Actually, we woke up to the news program Democracy Now! , which ran two stories involving an often unspoken of crisis of mental illness in the United States, namely when it strikes the poor/indigent communities. (and frequently, communities of color.)
One of the stories was a deeper exposé on Rikers Island, which I have blogged about here in the past. The story mentioned the deaths of both Jerome Murdough and Jason Echevarria, and also discussed the practice of placing mentally ill inmates in solitary confinement. One of the guests, who had been incarcerated there and was now a prison rights activist, spoke of solitary confinement & other tortures at Rikers, involving sensory or light deprivation. (Do I really need to point out TW for discussions of such?)
The other story discussed the outrage in Albequerque, New Mexico, over the police shooting of James Boyd, a homeless man with a diagnosis of schizophrenia, who had set up an campsite in an area that did not permit it. This shooting has sparked protests in Albequerque against police brutality, some leading to further violence.
The show also pointed out that the three largest mental health facilities in the U.S. are currently all in prisons. Things may vary from state to state here, but in New York at least, the cutting of various social services has made it more difficult for those in the lower classes to get treatment. It took me quite some time to get into the program I’m currently in. Should circumstances lead to someone with mental illness ending up on the streets, the solution is often to bring them to jail, sometimes even for something as innocuous as seeking shelter from the elements, as was the case with Jerome Murdough.
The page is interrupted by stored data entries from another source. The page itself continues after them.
Lemma rw_leq_concats_ok n s a b :
  vec n a -> vec n b -> a <> b -> br_holds I (le_v s a b) (rw_leq_concats s a b).
Proof.
  intros Ha Hb Hab. unfold rw_leq_concats.
  destruct (is_concat a) eqn:Hca, (is_concat b) eqn:Hcb; cbn [negb orb]; try done.
  destruct (concat_inv I a Hca (proj1 Ha)) as (d1 & l1 & -> & Hn1 & H1 & _ & Hv1 & Hu1 & Hd1).
  destruct (concat_inv I b Hcb (proj1 Hb)) as (d2 & l2 & -> & Hn2 & H2 & _ & Hv2 & Hu2 & Hd2).
  assert (width l1 = n) as Hw1 by (by eapply vec_width). assert (width l2 = n) as Hw2 by (by eapply vec_width).
  rewrite (le_v_norm n), Hu1, Hu2 by done. cbn [get_args].
  assert (l1 <> l2) as Hne by (intros ->; apply Hab; by rewrite Hd1, Hd2). clear Hd1 Hd2 Hu1 Hu2.
  destruct (leq_heads s l1 l2) as [st|] eqn:Hh; [by eapply leq_heads_ok|].
  pose proof (strip_common_spec l1 l2) as (c & E1 & E2). destruct (strip_common l1 l2) as [s1 s2] eqn:Hs.
  cbn [fst snd] in E1, E2. rewrite E1 in H1, Hw1. rewrite E2 in H2, Hw2. rewrite width_app in Hw1, Hw2.
  apply Forall_app in H1 as [Hc H1], H2 as [_ H2].
  destruct s1 as [|x s1].
  { assert (s2 = []) as -> by (apply width_nil; [done|change (width []) with 0%nat in Hw1; lia]). congruence. }
  destruct (Nat.ltb_spec (length (x :: s1)) (length l1)) as [Hlt|Hge].
  { eapply result_holds; [done|]. rewrite E1, E2. apply leq_suffix; try done; [|lia|by rewrite width_app].
    intros ->. rewrite E1 in Hlt. cbn in Hlt. lia. }
  assert (c = []) as -> by (destruct c; [done|]; rewrite E1, length_app in Hge; cbn in Hge; lia).
  cbn [app] in E1, E2. rewrite <- E1 in H1, Hw1. rewrite <- E2 in H2, Hw2. change (width []) with 0%nat in Hw1, Hw2.
  clear Hs E1 E2 Hge x s1 s2 Hc. cbn [Nat.add] in *.
  pose proof (strip_common_spec (rev l1) (rev l2)) as (c & E1 & E2).
  destruct (strip_common (rev l1) (rev l2)) as [t1 t2]. cbn [fst snd] in E1, E2.
  apply (f_equal (@rev expr)) in E1, E2. rewrite !rev_involutive, !rev_app_distr in E1, E2.
  assert (forall l l', Forall bvec (rev l ++ l') -> Forall bvec (rev l) /\ Forall bvec l') as Hsplit by (intros; by apply Forall_app).
  rewrite E1 in H1, Hw1. rewrite E2 in H2, Hw2. rewrite width_app in Hw1, Hw2.
  apply Hsplit in H1 as [H1 Hc], H2 as [H2 _].
  destruct t1 as [|x t1].
  { assert (rev t2 = []) as Ht by (apply width_nil; [done|cbn in Hw1; lia]). exfalso. apply Hne.
    by rewrite E1, E2, Ht. }
  destruct (Nat.ltb_spec (length (x :: t1)) (length l1)) as [Hlt|Hge]; [|done].
  eapply result_holds; [done|]. rewrite E1, E2. apply leq_prefix; try done; [lia| |by rewrite width_app].
  intros Hnil. apply (f_equal length) in Hnil. rewrite length_rev in Hnil. done.
Qed.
Now apparently James Boyd had a history of prior physical assault charges, many of which landed him in New Mexico’s State psychiatric facility, sometimes for treatment, other times merely to get him declared fit to stand trial. The question I have is if more preventative treatment could have circumvented his violent urges altogether? Genuine treatment, not a quick fix to send someone to trial?
One final thing I read on this today, in one of the papers in my programs waiting room, is that there’s a new head at Rikers and the Mayor DeBlasio is looking to reinstate some of the mental health social services that were cut by his predecessor. Will any of this amount to some positive changes? Only time will tell.